There’s a violent reality to the human cost of technology.

Thandie Newton, who volunteers for V-Day, a nonprofit organization that works to end violence against women around the world, spoke about our use of tech and the human toll it’s taking in wartorn countries like the Democratic Republic of the Congo. She spoke of the fight over coltan, a mineral used to manufacture batteries and electronic devices, and the militias that are raping and pillaging local villages to get to it.
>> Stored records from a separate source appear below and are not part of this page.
Section Init.
Context `{M : Machine}.

(** The directory and the root the options set. *)
Definition fs_at (dir : bytes) (root : option (bytes * bytes)) : FileSys := {|
  g_dir := dir;
  g_root := root;
  os_stat := @os_stat (mc_fs root);
  os_access := @os_access (mc_fs root);
  os_realpath := @os_realpath (mc_fs root);
  os_open_root := @os_open_root (mc_fs root);
  os_fstat := @os_fstat (mc_fs root);
  os_fd_link := @os_fd_link (mc_fs root);
  fs_strerror := @fs_strerror (mc_fs root);
|}.

(** ** The options *)

Record opts := Opts {
  o_dir : bytes; o_custom : bool; o_out : option bytes; o_dry : bool; o_nocheck : bool; o_root : option (bytes * bytes);
}.

Definition opts0 : opts := Opts NG_DEFAULT_DIR false None false false None.

(** The message and the exit code. *)
Abbreviation stop := (bytes * Z)%type (only parsing).

Definition needs {A} (a what : bytes) : A + stop := inr (bs "init: " ++ a ++ bs " needs a " ++ what, 2).

Definition set_root (dir : bytes) : (bytes * bytes) + stop :=
  match mc_open_root dir with
  | Some e => inr (bs "open " ++ dir ++ bs ": " ++ mc_strerror e, 1)
  | None =>
      match mc_realpath dir with
      | inr e => inr (bs "realpath " ++ dir ++ bs ": " ++ mc_strerror e, 1)
      | inl real => inl (dir, real)
      end
  end.

Fixpoint init_args (args : list bytes) (o : opts) : opts + stop :=
  match args with
  | [] => inl o
  | a :: args' =>
      if bool_decide (a = bs "-d" \/ a = bs "--dir") then
        match args' with
        | [] => needs a (bs "directory")
        | v :: args'' => init_args args'' (Opts v true (o_out o) (o_dry o) (o_nocheck o) (o_root o))
        end
      else if bool_decide (a = bs "-o" \/ a = bs "--out") then
        match args' with
        | [] => needs a (bs "file")
        | v :: args'' => init_args args'' (Opts (o_dir o) (o_custom o) (Some v) (o_dry o) (o_nocheck o) (o_root o))
        end
      else if bool_decide (a = bs "-n" \/ a = bs "--dry-run") then init_args args' (Opts (o_dir o) (o_custom o) (o_out o) true (o_nocheck o) (o_root o))
      else if bool_decide (a = bs "--no-check") then init_args args' (Opts (o_dir o) (o_custom o) (o_out o) (o_dry o) true (o_root o))
      else if bool_decide (a = bs "--root") then
        match args' with
        | [] => needs a (bs "directory")
        | v :: args'' =>
            match set_root v with
            | inl r => init_args args'' (Opts (o_dir o) (o_custom o) (o_out o) (o_dry o) (o_nocheck o) (Some r))
            | inr e => inr e
            end
        end
      else inr (bs "init: unexpected argument '" ++ a ++ bs "'", 2)
  end.
Lemma fill_spec dn d i rest doff st D : es = dn ++ (d, i) :: rest -> (forall v, (v <= n)%nat -> doff !! v = Some (n_before v es)) -> filled dn st ->
  ends ((fun '(didx, fill) d => o ← get doff d; f ← get fill d; didx ← put didx (o + f) i; fill ← upd fill d S; mret (didx, fill)) st d)
    (filled (dn ++ [(d, i)])) D.
Proof.
  intros Hl Hoff []. destruct st as [didx fill]. cbn [fst snd] in *.
  assert (d < n)%nat as Hd. { rewrite Forall_forall in Hin. apply (Hin (d, i)). rewrite Hl. apply elem_of_app. right. by left. }
  apply ends_bind, (ends_get _ _ (n_before d es)); [apply Hoff; lia|]. apply ends_bind, (ends_get _ _ (n_at d dn)); [by apply fi_count0|].
  assert (n_at d dn < n_at d es)%nat as Hlt.
  { rewrite Hl. destruct (n_app d dn ((d, i) :: rest)) as (_ & -> & _). unfold n_at at 3. rewrite filter_cons, decide_True by done. cbn. lia. }
  assert (n_before (S d) es <= length es)%nat as Hle by apply length_filter.
  rewrite n_before_S in Hle. apply ends_bind, ends_put; [lia|].
  apply ends_bind, (ends_upd _ _ (n_at d dn)); [by apply fi_count0|]. apply ends_ret. constructor; cbn [fst snd]; rewrite ?length_insert; try done.
  - intros v Hv. rewrite n_at_snoc. cbn [fst]. case_decide as Hc.
    + subst v. rewrite list_lookup_insert_eq by lia. f_equal. lia.
    + rewrite list_lookup_insert_ne, fi_count0 by done. f_equal. lia.
  - intros v k Hv Hk. rewrite n_at_snoc in Hk. rewrite out_snoc. cbn [fst snd] in *. case_decide as Hc; [subst v|].
    + destruct (decide (k = n_at d dn)) as [->|Hne].
      * rewrite list_lookup_insert_eq by lia. rewrite lookup_app_r by (by rewrite out_length). by rewrite out_length, Nat.sub_diag.
      * rewrite list_lookup_insert_ne by lia. rewrite lookup_app_l by (rewrite out_length; lia). apply fi_row0; lia.
    + rewrite app_nil_r, list_lookup_insert_ne; [apply fi_row0; lia|].
      assert (n_at v dn <= n_at v es)%nat as Hle'. { rewrite Hl. destruct (n_app v dn ((d, i) :: rest)) as (_ & -> & _). lia. }
      destruct (Nat.lt_total v d) as [Hlt'|[->|Hlt']]; [|done|].
      * pose proof (n_before_mono (S v) d es ltac:(lia)) as Hm. rewrite n_before_S in Hm. lia.
      * pose proof (n_before_mono (S d) v es ltac:(lia)) as Hm. rewrite n_before_S in Hm. lia.
Qed.

Lemma row_at_spec doff didx fill v D : (v < n)%nat -> (forall v, (v <= n)%nat -> doff !! v = Some (n_before v es)) -> filled es (didx, fill) ->
  ends (prereqs_at doff didx v) (fun l => l = out v es) D.
Proof.
  intros Hv Hoff []. unfold prereqs_at. apply ends_bind, (ends_get _ _ (n_before v es)); [apply Hoff; lia|].
  apply ends_bind, (ends_get _ _ (n_before (S v) es)); [rewrite Nat.add_1_r; apply Hoff; lia|]. rewrite n_before_S.
  replace (n_before v es + n_at v es - n_before v es)%nat with (n_at v es) by lia.
  eapply ends_mono; [apply (ends_each (fun dn l => l = take (length dn) (out v es)))| |done].
  - done.
  - intros dn l j rest Hl ->. assert (j = (n_before v es + length dn)%nat /\ (length dn < n_at v es)%nat) as [-> Hlt].
    { assert (seq (n_before v es) (n_at v es) !! length dn = Some j) as Hs by (by rewrite Hl, list_lookup_middle). apply lookup_seq in Hs. lia. }
    destruct (lookup_lt_is_Some_2 (out v es) (length dn)) as [x Hx]; [by rewrite out_length|].
    apply ends_bind, (ends_get _ _ x); [cbn [fst] in *; by rewrite fi_row0|]. apply ends_ret.
    rewrite length_app. cbn [length]. rewrite Nat.add_1_r. symmetry. by apply take_S_r.
  - cbv beta. intros l ->. rewrite length_seq, <- out_length. apply firstn_all.
Qed.
End Rows.

Section Graph.
Context (g : graph) (Hwf : graph_wf g).
Abbreviation n := (g_n g).

Definition row_of (i : nat) : list nat := default [] (succs g i).

Context (Hcover : concat (row_of <$> seq 0 n) = g_ridx g).

(** The prerequisites of the services before [k], as the loops meet them. *)
Definition needs_of (i : nat) : list arc := (fun d => (d, i)) <$> row_of i.
Definition needs_upto (k : nat) : list arc := concat (needs_of <$> seq 0 k).
Abbreviation es := (needs_upto n).

Lemma needs_S k : needs_upto (S k) = needs_upto k ++ needs_of k.
Proof. unfold needs_upto. rewrite seq_S, fmap_app, concat_app. cbn. by rewrite app_nil_r. Qed.

Lemma succs_row i : (i < n)%nat -> succs g i = Some (row_of i) /\ Forall (fun d => (i < d < n)%nat) (row_of i) /\ StronglySorted lt (row_of i).
Proof. intros Hi. unfold row_of. destruct (gw_succs _ Hwf i Hi) as (l & -> & H1 & H2). done. Qed.

Lemma needs_elem k d i : (k <= n)%nat -> (d, i) ∈ needs_upto k <-> (i < k)%nat /\ edge g i d.
Proof.
  intros Hk. unfold needs_upto, needs_of. split.
  - intros (l & Hl & Hin)%elem_of_concat. apply list_elem_of_fmap in Hin as (i' & -> & Hi'%elem_of_seq). apply list_elem_of_fmap in Hl as (d' & E & Hd').
    injection E as -> ->. split; [lia|]. destruct (succs_row i' ltac:(lia)) as [Hs _]. by exists (row_of i').
  - intros [Hi (l & Hl & Hd)]. apply elem_of_concat. exists (needs_of i). split; [|apply list_elem_of_fmap; exists i; split; [done|apply elem_of_seq; lia]].
    apply list_elem_of_fmap. exists d. split; [done|]. unfold row_of. by rewrite Hl.
Qed.

Lemma edge_lt i d : edge g i d -> (i < n)%nat -> (i < d < n)%nat.
Proof.
  intros (l & Hl & Hd) Hi. destruct (succs_row i Hi) as (Hs & Hf & _). rewrite Hs in Hl. injection Hl as <-. rewrite Forall_forall in Hf. by apply Hf.
Qed.

Lemma needs_in : Forall (fun e => (e.1 < n)%nat /\ (e.2 < n)%nat) es.
Proof. apply Forall_forall. intros [d i] [Hi He]%needs_elem; [|done]. cbn. apply edge_lt in He; [lia|done]. Qed.

Lemma needs_ridx : es.*1 = g_ridx g.
Proof.
  rewrite <- Hcover. clear Hcover. unfold needs_upto. induction (seq 0 n) as [|i l IH]; [done|]. rewrite !fmap_cons. cbn [concat]. rewrite fmap_app, IH. f_equal.
  unfold needs_of. rewrite <- list_fmap_compose. by apply list_fmap_id.
Qed.
(** * python-dependency-checker: the parsers, runners and exit policy of main.py

    A shallow embedding of [src/main.py].  Python text is a list of Unicode
    code points, the values read by [json.loads] are a small tree type, and
    the effects of the script (console output, sub-process invocations,
    appends to the summary file, [sys.exit] and uncaught exceptions) are
    recorded by a writer-with-exit monad. *)

From Stdlib Require Import List ZArith NArith Bool Lia String Ascii.
From Stdlib Require Import Permutation Sorted.
From Stdlib Require Floats.SpecFloat.
Import ListNotations.

Set Implicit Arguments.
Set Warnings "-register-all".

(** ** Python text *)

Module Text.

Local Open Scope N_scope.

(** A [str] is a sequence of code points. *)
Definition char := N.
Definition str := list char.

(** A literal written in ASCII. *)
Definition py (s : string) : str := map N_of_ascii (list_ascii_of_string s).

Definition LF : char := 10.

Fixpoint eqb (a b : str) : bool :=
  match a, b with
  | [], [] => true
  | x :: a', y :: b' => N.eqb x y && eqb a' b'
  | _, _ => false
  end.

Definition mem (c : char) (s : str) : bool := existsb (N.eqb c) s.

Definition between (lo hi c : char) : bool := N.leb lo c && N.leb c hi.

(** [str.isspace] on one code point: CPython's [_PyUnicode_IsWhitespace]. *)
Definition is_space (c : char) : bool :=
  between 9 13 c || between 28 32 c || N.eqb c 133 || N.eqb c 160
   || N.eqb c 5760 || between 8192 8202 c || N.eqb c 8232 || N.eqb c 8233
   || N.eqb c 8239 || N.eqb c 8287 || N.eqb c 12288.

(** The boundaries of [str.splitlines]: LF, VT, FF, CR, FS, GS, RS, NEL, LS, PS. *)
Definition is_linebreak (c : char) : bool :=
  between 10 13 c || between 28 30 c || N.eqb c 133
  || N.eqb c 8232 || N.eqb c 8233.

Fixpoint dropwhile (p : char -> bool) (s : str) : str :=
  match s with
  | [] => []
  | c :: s' => if p c then dropwhile p s' else s
  end.

Definition lstrip_by (p : char -> bool) (s : str) : str := dropwhile p s.
Definition rstrip_by (p : char -> bool) (s : str) : str := rev (dropwhile p (rev s)).
Definition strip_by (p : char -> bool) (s : str) : str := rstrip_by p (lstrip_by p s).

(** [s.strip()] *)
Definition strip (s : str) : str := strip_by is_space s.

(** [s.strip(chars)] *)
Definition strip_chars (chars : str) (s : str) : str :=
  strip_by (fun c => mem c chars) s.

(** [s.splitlines()]: [cur] is the line being read, last character first. *)
Fixpoint splitlines_from (cur : str) (s : str) : list str :=
  match s with
  | [] => match cur with [] => [] | _ => [rev cur] end
  | c :: rest =>
      if N.eqb c 13 then
        match rest with
        | d :: rest' =>
            if N.eqb d 10 then rev cur :: splitlines_from [] rest'
            else rev cur :: splitlines_from [] rest
        | [] => rev cur :: splitlines_from [] rest
        end
      else if is_linebreak c then rev cur :: splitlines_from [] rest
      else splitlines_from (c :: cur) rest
  end.
(** At the start of a cycle, a [step] that returns unloads every rider,
    restarts the timer, and loads a prefix of the expedited queue; the
    bound of the standby slice is then the int 0, so that no standby agent
    is loaded. *)
Lemma step_at_cycle_start (time park_close : Z) (a a' : t)
    (exiting loaded : list Z) :
  run_time_remaining a = 0%Z ->
  step time park_close a = Returned a' (exiting, loaded) ->
  exiting = agents_in_attraction a
  /\ run_time_remaining a' = run_time a
  /\ agents_in_attraction a' = loaded
  /\ loaded = slice_to (exp_seats a) (exp_queue a)
  /\ slice_to (exp_seats a) (exp_queue a) ++ exp_queue a' = exp_queue a
  /\ queue a' = queue a
  /\ fsub (capacity a) (of_int (Z.of_nat (length (exp_queue a)))) < 0.
Proof.
  intros H0. unfold step. rewrite H0. cbn.
  destruct (expedited_queue a && (time <? park_close)%Z
            && (run_time a =? 0)%Z); [discriminate|].
  destruct (max0_cases
              (fsub (capacity a) (of_int (Z.of_nat (length (exp_queue a))))))
    as [[-> L]|[-> L]]; [|discriminate].
  intros E. injection E as <- <- <-.
  cbn [agents_in_attraction run_time_remaining exp_queue queue].
  rewrite slice_to_zero, slice_from_zero, app_nil_r, slice_to_from.
  auto 8.
Qed.

(** C1 (the code departs from the claim).  On a ride of 10 seats with 5
    expedited seats, 11 agents in the expedited queue and 5 agents
    standing by, [step] at the start of a cycle loads the first 5
    expedited agents and no standby agent: the standby share is counted
    from the whole expedited queue, [max(10 - 11, 0) = 0], so the 5 seats
    left after the expedited seats actually filled stay empty. *)
Theorem step_leaves_standby_seats_empty :
  value_of (step 0 600 Examples.crowded)
    = Some ([], [101; 102; 103; 104; 105]%Z)
  /\ queue (state_of (step 0 600 Examples.crowded)) = [1; 2; 3; 4; 5]%Z
  /\ exp_queue (state_of (step 0 600 Examples.crowded))
     = [106; 107; 108; 109; 110; 111]%Z
  /\ capacity Examples.crowded
     - inject_Z (Z.of_nat (length (slice_to (exp_seats Examples.crowded)
                                     (exp_queue Examples.crowded)))) == 5.
Proof. vm_compute. auto. Qed.

(** *** Wait times without an expedited queue *)

(** With the expedited queue disabled, the standby wait is
    [len(queue) // capacity * run_time + run_time_remaining] in float
    arithmetic, and the expedited wait is 0. *)
Lemma wait_times_without_expedited_queue (fuel : nat) (a : t) :
  expedited_queue a = false ->
  ~ capacity a == 0 ->
  get_wait_time fuel a
    = Some (Ok (Float
        (fadd (fmul (floordiv (of_int (Z.of_nat (length (queue a))))
                       (capacity a))
                    (of_int (run_time a)))
              (of_int (run_time_remaining a)))))
  /\ get_exp_wait_time fuel a = Some (Ok 0%Z).
Proof.
  intros Hexp Hcap. unfold get_wait_time, get_exp_wait_time.
  rewrite Hexp. destruct (Qeq_bool (capacity a) 0) eqn:E.
  - apply Qeq_bool_iff in E. contradiction.
  - split; reflexivity.
Qed.

(** C8 (the code departs from the claim).  On the ride of the scenario
    (capacity [120 * (5 / 60)], the float 10.0, cycles of 5 minutes, no
    expedited queue, 25 agents standing by, nobody riding, timer at 0) the
    first [step] does not load 10 agents: the bound of the standby slice is
    the float [max(10.0 - 0, 0)], so the slice raises [TypeError] after the
    timer was restarted; all 25 agents still stand by, nobody rides, and
    the standby wait is then [25 // 10.0 * 5 + 5], the float 15.0, not
    10. *)
Theorem scenario_step_raises_type_error (time park_close : Z) :
  capacity Examples.scenario == 10
  /\ exists a',
       step time park_close Examples.scenario = Raised TypeError a'
       /\ agents_in_attraction a' = []
       /\ queue a' = queue Examples.scenario
       /\ length (queue a') = 25%nat
       /\ run_time_remaining a' = 5%Z
       /\ forall fuel, get_wait_time fuel a' = Some (Ok (Float 15)).
Proof.
  split; [vm_compute; reflexivity|].
  eexists. split; [vm_compute; reflexivity|].
  split; [reflexivity|]. split; [reflexivity|]. split; [reflexivity|].
  split; [reflexivity|].
  intros fuel. vm_compute. reflexivity.
Qed.
(** * The recipe ETL pipeline: the four lambdas

    A shallow embedding of
    [src/lambdas/data_extraction/data_extranction.py],
    [src/lambdas/data_transformation/data_transfromation.py],
    [src/lambdas/notification_handler/notification_handler.py] and
    [src/lambdas/data_loader/data_loader.py],
    followed by the properties proved about them.

    Conventions of the embedding.
    - A Python [str] is a [string]; each [ascii] stands for one code point
      U+0000..U+00FF, classified as Python's [re] classifies it for [str]
      patterns.
    - A Python [int] is a [Z], a [float] is an IEEE-754 binary64 value
      ([spec_float] with precision 53 and exponent bound 1024).
    - A [dict] is the list of its items in insertion order, looked up by
      key.
    - Code that can raise returns a [result]; code that touches the
      file system, S3, SQS, the database, the clock, the log or standard
      output is a function of an explicit [world]. *)

From Stdlib Require Import ZArith List String Ascii Bool Lia SpecFloat.
From stdpp Require Import base option list strings gmap pretty.

Set Warnings "-register-all".

Open Scope string_scope.
Open Scope Z_scope.

(** ** Python values, exceptions and the error monad *)

Module Py.

Inductive exn_class :=
| TypeError | ValueError | KeyError | IndexError | OSError
| FileNotFoundError | ClientError | JSONDecodeError | OverflowError.

(** An exception: its class and the text [str(e)] gives. *)
Inductive exn := Exn (cls : exn_class) (msg : string).

Definition exn_cls (e : exn) : exn_class := let 'Exn c _ := e in c.
Definition str_exn (e : exn) : string := let 'Exn _ m := e in m.

Inductive result (A : Type) :=
| Ok (a : A)
| Raise (e : exn).
Arguments Ok {A} a.
Arguments Raise {A} e.

Definition bind {A B} (r : result A) (k : A -> result B) : result B :=
  match r with
  | Ok a => k a
  | Raise e => Raise e
  end.

Definition raised {A} (r : result A) : bool :=
  match r with Ok _ => false | Raise _ => true end.
(** X8.  The run ends in the script's own lookup error, with no event
    before it, exactly when the gate lets the tuple through and its
    major component is neither 2 nor 3; the key carried by the
    [KeyError] is that major component. *)
Theorem lookup_error_iff lang setup v k :
  script lang setup v = raise (KeyError k)
  <-> version_gate lang v = mret tt
      /\ major v = mret k /\ k <> Int 2 /\ k <> Int 3.
Proof.
  split.
  - intros Hs.
    destruct (unsupported_cases lang v) as [H|[H|H]].
    + rewrite (script_rejects lang setup v H) in Hs. discriminate.
    + split; [by apply gate_passes|].
      destruct v as [|x rest].
      * rewrite (script_lookup_fails lang setup [] IndexError H) in Hs;
          [discriminate | reflexivity].
      * destruct (decide (x = Int 2)) as [->|H2].
        { rewrite (script_dispatches lang setup _ "python2" H (select_2 rest)) in Hs.
          discriminate. }
        destruct (decide (x = Int 3)) as [->|H3].
        { rewrite (script_dispatches lang setup _ "." H (select_3 rest)) in Hs.
          discriminate. }
        rewrite (script_lookup_fails lang setup _ _ H (select_unlisted x rest H2 H3)) in Hs.
        injection Hs as ->. done.
    + rewrite (script_type_error lang setup v H) in Hs. discriminate.
  - intros (Hg%gate_passes_inv & Hm & H2 & H3).
    destruct v as [|x rest]; [discriminate|].
    injection Hm as ->.
    apply script_lookup_fails; [done | by apply select_unlisted].
Qed.

Lemma unsupported_ints_total lang (v : list Z) :
  exists b, unsupported lang (Int <$> v) = mret b.
Proof.
  unfold unsupported.
  change [Int 2; Int 7; Int 0] with (Int <$> [2; 7; 0]).
  change [Int 3; Int 2; Int 0] with (Int <$> [3; 2; 0]).
  change [Int 3] with (Int <$> [3]).
  destruct (tuple_cmp_ints_total lang LT v [2; 7; 0]) as [b1 ->].
  destruct (tuple_cmp_ints_total lang LT [3] v) as [b2 ->].
  destruct (tuple_cmp_ints_total lang LT v [3; 2; 0]) as [b3 ->].
  destruct b1, b2, b3; simpl; eauto.
Qed.

(** X9.  On a tuple of integers of any length the gate never raises and
    decides by the lexicographic order in which a proper prefix is
    smaller: the script exits with the diagnostic exactly when the
    tuple is below [(2, 7, 0)] or strictly between [(3,)] and
    [(3, 2, 0)], and goes on in every other case. *)
Theorem gate_is_lexicographic lang (v : list Z) :
  (version_gate lang (Int <$> v)
   = ([StderrWrite error_message], inl (SystemExit 1))
   <-> lex_lt v [2; 7; 0] \/ (lex_lt [3] v /\ lex_lt v [3; 2; 0]))
  /\ (version_gate lang (Int <$> v) = mret tt
      <-> ~ (lex_lt v [2; 7; 0] \/ (lex_lt [3] v /\ lex_lt v [3; 2; 0]))).
Proof.
  rewrite <- (unsupported_lex lang v).
  destruct (unsupported_ints_total lang v) as [b Hb].
  unfold version_gate. rewrite Hb.
  destruct b; simpl; split; split; done.
Qed.



(** * ResNet-50 notebooks: graph construction and name binding

    A shallow embedding of the two notebooks of the repository,
    [ResNet-implementation.ipynb] (module [Impl]) and the overview notebook
    (module [Overview]).  The notebooks only wire layers of the Keras
    functional API together and run cells in a kernel, so the embedding
    has these parts:

    - [Py]: exceptions and outcomes of the Python runtime;
    - [Keras]: the functional API as a graph builder.  Calling a layer on
      tensors appends a node to the graph and returns the node's output
      tensor; output shapes follow the shape rules of the layers;
    - [Run]: running a function body: local frames with unbound slots,
      tuple unpacking, calls through global names;
    - [Kernel]: the global namespace of a notebook kernel and its cells;
    - [Impl], [Overview]: the functions and cells of the notebooks,
      statement by statement. *)

From stdpp Require Import gmap strings list pretty.
From Stdlib Require Import ZArith.

Local Open Scope Z_scope.

(** ** Python runtime fragment *)

Module Py.

(** The exceptions the notebooks' own statements can raise. *)
Inductive exn : Type :=
| NameError (name : string)          (* name 'x' is not defined *)
| UnboundLocalError (name : string)  (* local variable 'x' referenced before assignment *)
| UnpackError (expected got : nat)   (* ValueError of a tuple assignment *)
| TypeError (msg : string)
| ValueError (msg : string)
| IndexError (msg : string)
| KeyError (key : string).
Lemma sortBlock_ok : hoare (dstOk N GP) sortBlock (fun _ => (dstOk N GP)).
Proof. intros s Hs. eexists _, _. split; [reflexivity | exact Hs]. Qed.

Lemma readBlock_ok (i : Z) : hoare (dstOk N GP) (readBlock i) (fun _ => (dstOk N GP)).
Proof. intros s Hs. eexists _, _. split; [reflexivity | exact Hs]. Qed.

Lemma readAll_ok (cells : list (Z * Z)) :
  Forall (fun c => 0 <= fst c < N) cells ->
  hoare (dstOk N GP) (readAll src cells) (fun _ => (dstOk N GP)).
Proof.
  induction 1 as [| [x y] cells Hc _ IH]; simpl.
  - apply hoare_ret. auto.
  - step; [apply readSrc_ok; exact Hc |]. step; [exact IH |].
    apply hoare_ret. auto.
Qed.

Lemma medianInto_ok (x y : Z) (cells : list (Z * Z)) :
  0 <= x < N -> Forall (fun c => 0 <= fst c < N) cells ->
  hoare (dstOk N GP) (medianInto src x y cells) (fun _ => (dstOk N GP)).
Proof.
  intros Hx Hc. unfold medianInto.
  step; [apply readAll_ok; exact Hc |]. apply writeDst_ok. exact Hx.
Qed.

Ltac rows := repeat (apply Forall_cons_2; [simpl; lia |]); apply Forall_nil_2.

Lemma filterCore_ok : hoare (dstOk N GP) (filterCore src N) (fun _ => (dstOk N GP)).
Proof.
  unfold filterCore. apply hoare_forEach. intros y Hy.
  apply hoare_forEach. intros x Hx.
  apply elem_of_steps in Hy as (j & Hj & -> & Hylt); [| lia].
  step.
  { apply hoare_forEach. intros cy Hcy. apply hoare_forEach. intros cx _.
    apply elem_of_steps in Hcy as (i & Hi & -> & Hlt); [| lia].
    step; [apply readSrc_ok; lia |]. apply writeBlock_ok. }
  step; [apply sortBlock_ok |]. step; [apply readBlock_ok |].
  apply writeDst_ok. lia.
Qed.

Lemma filterCorners_ok : hoare (dstOk N GP) (filterCorners src (N - 1)) (fun _ => (dstOk N GP)).
Proof.
  unfold filterCorners.
  do 3 (step; [apply medianInto_ok; [lia | rows] |]).
  apply medianInto_ok; [lia | rows].
Qed.

Lemma filterEdges_ok : hoare (dstOk N GP) (filterEdges src (N - 1)) (fun _ => (dstOk N GP)).
Proof.
  unfold filterEdges. step.
  - apply hoare_forEach. intros y Hy.
    apply elem_of_steps in Hy as (j & Hj & -> & Hylt); [| lia].
    step; apply medianInto_ok; try lia; rows.
  - apply hoare_forEach. intros x Hx.
    step; apply medianInto_ok; try lia; rows.
Qed.

Lemma median3Filter_ok :
  exists smoothed,
    median3Filter src = Ok smoothed /\ squareGrid N smoothed /\ GP smoothed.
Proof.
  unfold median3Filter. destruct Hsrc as [Hlen _]. rewrite Hlen.
  set (start := {| dst := _; block := _ |}).
  assert (H0 : (dstOk N GP) start) by (split; [apply squareGrid_new; lia | exact GP_new]).
  assert (H : hoare (dstOk N GP)
                (filterCore src N >>; filterCorners src (N - 1) >>;
                 filterEdges src (N - 1)) (fun _ => (dstOk N GP))).
  { step; [apply filterCore_ok |]. step; [apply filterCorners_ok |].
    apply filterEdges_ok. }
  destruct (H start H0) as (u & s' & -> & Hs1 & Hs2). eauto.
Qed.
End FilterSafety.
(** ** More on loops *)

Lemma bind_Ok {S A B} (m : M S A) (f : A -> M S B) (s s' : S) (b : B) :
  bind m f s = Ok (b, s') -> exists a s1, m s = Ok (a, s1) /\ f a s1 = Ok (b, s').
Proof.
  unfold bind. destruct (m s) as [[a s1] |]; [eauto | discriminate].
Qed.

Section MonadLoops.
Context {S A : Type}.

(** A loop whose iterations each establish a fact that later iterations
    keep: at the end all the facts hold. *)
Lemma forEach_settles (I : S -> Prop) (R : S -> S -> Prop) (Q : A -> S -> Prop)
    (l : list A) (body : A -> M S unit) :
  (forall s, R s s) ->
  (forall s1 s2 s3, R s1 s2 -> R s2 s3 -> R s1 s3) ->
  (forall a s s', Q a s -> R s s' -> Q a s') ->
  (forall a, a ∈ l -> forall s, I s ->
     exists s', body a s = Ok (tt, s') /\ I s' /\ R s s' /\ Q a s') ->
  forall s, I s ->
    exists s', forEach l body s = Ok (tt, s') /\ I s' /\ R s s' /\
               forall a, a ∈ l -> Q a s'.
Proof.
  intros Rrefl Rtrans Qstable. induction l as [| a l IH]; intros Hbody s Hs.
  - exists s. split; [reflexivity |]. split; [exact Hs |]. split; [apply Rrefl |].
    intros a Ha. inversion Ha.
  - destruct (Hbody a ltac:(left) s Hs) as (s1 & E1 & I1 & R1 & Q1).
    destruct (IH (fun b Hb => Hbody b ltac:(right; exact Hb)) s1 I1)
      as (s2 & E2 & I2 & R2 & Q2).
    exists s2. split; [simpl; unfold bind; rewrite E1; exact E2 |].
    split; [exact I2 |]. split; [eauto |].
    intros b Hb. apply elem_of_cons in Hb as [-> | Hb]; eauto.
Qed.
End MonadLoops.

Lemma elem_of_steps_unit (lo hi x : Z) : lo <= x < hi -> x ∈ steps lo hi 1.
Proof.
  intros H. unfold steps. apply list_elem_of_fmap. exists (Z.to_nat (x - lo)).
  split; [lia |]. apply elem_of_seq. rewrite Z.div_1_r. lia.
Qed.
“These women have died again and again and again. Their psyches have been destroyed,” Newton said with a hand to her chest. “When I was playing Maeve, I would think about them. Maeve is a robot, she’s entertainment. She gets to die and come back. These women die, and they have to stay alive.”

Jonah Nolan warns of the “A.I. Apocalypse.”

When the topic of artificial intelligence and ethics arose, Tanz relayed an audience question: what advice do the Westworld creators have for those creating these technologies? “I think we’d be lucky if this was the A.I. apocalypse… but I don’t think that’s where we’re headed,” said Nolan. “Sadly, I think we’re headed for this networked moment of artificial stupidity, which involves algorithmic manipulation of social media. And we’re in it.”

The next frontier is here.

Before the panel concluded, a surprise visit from Elon Musk brought the crowd to its feet. Musk and Nolan worked together on a short video that chronicled SpaceX’s Falcon Heavy rocket launch on February 6, 2018. After playing the video, — set to the tune of David Bowie’s “Life on Mars?” — Musk spoke to the audience about the power of humanity and his vision of expanding humanity beyond our planet.

“This guy called Konstantin Tsiolkovsky, an early Russian rocket scientist had a great saying,” said Musk. ‘Earth is the cradle of humanity but you cannot stay in the cradle forever.’ It is time to go forth and become a starfaring civilization, be out there among the stars and expand the scope and scale of human consciousness. I find that incredibly exciting. That makes me glad to be alive. I hope you feel the same way.”

Westworld Season 2 premieres April 22 at 9 pm.